There is no clear constitutional or legal basis to hold that
there was a grave abuse of discretion amounting to lack or excess of
jurisdiction which would justify the Court to interpose its authority to check
and override an act entrusted to the judgment of another branch. At bar,
President Duterte, through the public respondents, acted within the bounds
of the law and jurisprudence.
Tolentino vs Secretary of Finance
GR 115455 Oct. 30, 1995

Facts:

Petitioners Arturo Tolentino et al. are questioning the constitutionality of RA


7716 otherwise known as the Value Added tax (EVAT) Law. Tolentino averred that this
revenue bill did not “exclusively originate” from the House of Rep. as required by sec.
24, Art. 6 of the constitution. Even though RA 7716 originated as HB 11197 and that it
passed three readings in the House of Rep. ,the same did not complete the three
readings in Senate for after the first reading it was referred to the Senate Ways and
Means Committee thereafter Senate passed its own version known as Senate Bill 1630.
Tolentino contends that what the Senate could have done is amend House Bill
11197 by striking out its text and substituting it with the text of SB 1630 in that way “the
bill remains a House Bill and the Senate version just becomes the text (only the text) of
the HB”.

Issue:
1. Whether or not RA 7716 otherwise known as EVAT Law is unconstitutional?

Held:

The contention has no merit.

The enactment of S. No. 1630 is not the only instance in which the Senate proposed an
amendment to a House revenue bill by enacting its own version of a revenue bill.
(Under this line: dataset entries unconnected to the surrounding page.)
(** The body of the UPDATE loop for one scanned item; it returns whether
    the row was updated. *)
Definition update_row (q : ParsedQuery.t) (kr : string * row)
    : M executor bool :=
  let (key, r) := kr in
  if _matches_conditions r (conditions q) then
    on_indexes (modify (IndexManager.delete_row (table q) key r)) ;;
    (let updated_row := dict_merge String.eqb r (values q) in
     on_storage (StorageEngine.put (table q) key updated_row) ;;
     on_indexes (IndexManager.insert_row (table q) key updated_row) ;;
     ret true)
  else ret false.

Fixpoint count_loop {A} (items : list A) (body : A -> M executor bool)
    (n : Z) : M executor Z :=
  match items with
  | [] => ret n
  | it :: items' =>
      b <- body it ;; count_loop items' body (if b then (n + 1)%Z else n)
  end.

Definition _execute_update (q : ParsedQuery.t) : M executor result :=
  items <- gets (fun x => StorageEngine.scan (storage x) (table q)) ;;
  n <- count_loop items (update_row q) 0%Z ;;
  ret (success (Some (str_int n ++ " rows updated")) (Some n)).

Definition delete_row (q : ParsedQuery.t) (kr : string * row)
    : M executor bool :=
  on_storage (StorageEngine.delete (table q) (fst kr)) ;;
  on_indexes (modify (IndexManager.delete_row (table q) (fst kr) (snd kr))) ;;
  ret true.

Definition _execute_delete (q : ParsedQuery.t) : M executor result :=
  items <- gets (fun x => StorageEngine.scan (storage x) (table q)) ;;
  n <- count_loop
         (filter (fun kr => _matches_conditions (snd kr) (conditions q)) items)
         (delete_row q) 0%Z ;;
  ret (success (Some (str_int n ++ " rows deleted")) (Some n)).

Definition execute (q : ParsedQuery.t) : M executor result :=
  if String.eqb (query_type q) "CREATE_TABLE" then _execute_create_table q
  else if String.eqb (query_type q) "DROP_TABLE" then _execute_drop_table q
  else if String.eqb (query_type q) "CREATE_INDEX" then _execute_create_index q
  else if String.eqb (query_type q) "DROP_INDEX" then _execute_drop_index q
  else if String.eqb (query_type q) "INSERT" then _execute_insert q
  else if String.eqb (query_type q) "SELECT" then _execute_select q
  else if String.eqb (query_type q) "UPDATE" then _execute_update q
  else if String.eqb (query_type q) "DELETE" then _execute_delete q
  else raise (ValueError ("Unknown query type: " ++ query_type q)).

End QueryExecutor.

(* ================================================================== *)
(** * Consensus log ([replication.py]) *)
(* ================================================================== *)

Definition command := dict string string.

Module Raft.

Local Open Scope py_scope.

Inductive NodeState : Type := FOLLOWER | CANDIDATE | LEADER.

Definition NodeState_eqb (a b : NodeState) : bool :=
  match a, b with
  | FOLLOWER, FOLLOWER | CANDIDATE, CANDIDATE | LEADER, LEADER => true
  | _, _ => false
  end.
On at
least two occasions during the Eighth Congress, the Senate passed its own version of
revenue bills, which, in consolidation with House bills earlier passed, became the
enrolled bills. On the other hand, the Ninth Congress passed revenue laws which were
also the result of the consolidation of House and Senate bills.
Thus, the enactment of S. No. 1630 is not the only instance in which the Senate,
in the exercise of its power to propose amendments to bills required to originate in the
House, passed its own version of a House revenue measure.

Art. VI, Sec. 24 provides that all appropriation, revenue or tariff bills, bills
authorizing increase of the public debt, bills of local application, and private bills must
"originate exclusively in the House of Representatives," it also adds, "but the Senate
may propose or concur with amendments." In the exercise of this power, the Senate
may propose an entirely new bill as a substitute measure. As petitioner Tolentino states
in a high school text, a committee to which a bill is referred may do any of the following:

(1) to endorse the bill without changes; (2) to make changes in the
bill omitting or adding sections or altering its language; (3) to make
and endorse an entirely new bill as a substitute, in which case it will
be known as a committee bill; or (4) to make no report at all.